Scan the entries below for the word "limit" and copy every line in which it occurs.
+++ Supplied data +++
Lemma failed_page_is_asked_again_witness :
  let f := Solutions.PaginatedFeed.run number_less_than "/api/posts" 2
             [Solutions.PaginatedFeed.LoadNext;
              Solutions.PaginatedFeed.Answer 0 (NetworkError "Failed to fetch");
              Solutions.PaginatedFeed.LoadNext]
             Solutions.PaginatedFeed.create in
  Solutions.PaginatedFeed.requested f =
  ["/api/posts?page=1&limit=2"; "/api/posts?page=1&limit=2"].
Proof.
  intros f.
  destruct (failed_page_is_asked_again number_less_than "/api/posts" 2
              Solutions.PaginatedFeed.create (NetworkError "Failed to fetch"))
    as (_ & _ & _ & _ & Hreq).
  - split; reflexivity.
  - exact I.
  - exact Hreq.
Defined.

Lemma failed_page_is_skipped_witness :
  let g := Patterns.InfiniteScroll.run "/api/posts" 2
             [Patterns.InfiniteScroll.LoadNext;
              Patterns.InfiniteScroll.Answer 0 (NetworkError "Failed to fetch");
              Patterns.InfiniteScroll.LoadNext]
             Patterns.InfiniteScroll.create in
  Patterns.InfiniteScroll.requested g =
  ["/api/posts?page=1&limit=2"; "/api/posts?page=2&limit=2"].
Proof.
  intros g.
  destruct (failed_page_is_skipped "/api/posts" 2 Patterns.InfiniteScroll.create
              (NetworkError "Failed to fetch") eq_refl eq_refl I)
    as (_ & _ & _ & _ & Hreq).
  exact Hreq.
Defined.

Lemma reset_does_not_cancel_a_load_witness :
  let f := Solutions.PaginatedFeed.run number_less_than "/api/posts" 2
             [Solutions.PaginatedFeed.LoadNext;
              Solutions.PaginatedFeed.Reset;
              Solutions.PaginatedFeed.LoadNext;
              Solutions.PaginatedFeed.Answer 0 (page_answer [VNum 1; VNum 2]);
              Solutions.PaginatedFeed.Answer 1 (page_answer [VNum 1; VNum 2])]
             Solutions.PaginatedFeed.create in
  Solutions.PaginatedFeed._items f = [VNum 1; VNum 2; VNum 1; VNum 2].
Proof.
  intros f.
  destruct (reset_does_not_cancel_a_load number_less_than "/api/posts" 2
              (fun n m => eq_refl) [VNum 1; VNum 2]) as (_ & Hitems & _).
  - discriminate.
  - exact Hitems.
Defined.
+++
• [Response to the task]:
  ["/api/posts?page=1&limit=2"; "/api/posts?page=1&limit=2"].
  ["/api/posts?page=1&limit=2"; "/api/posts?page=2&limit=2"].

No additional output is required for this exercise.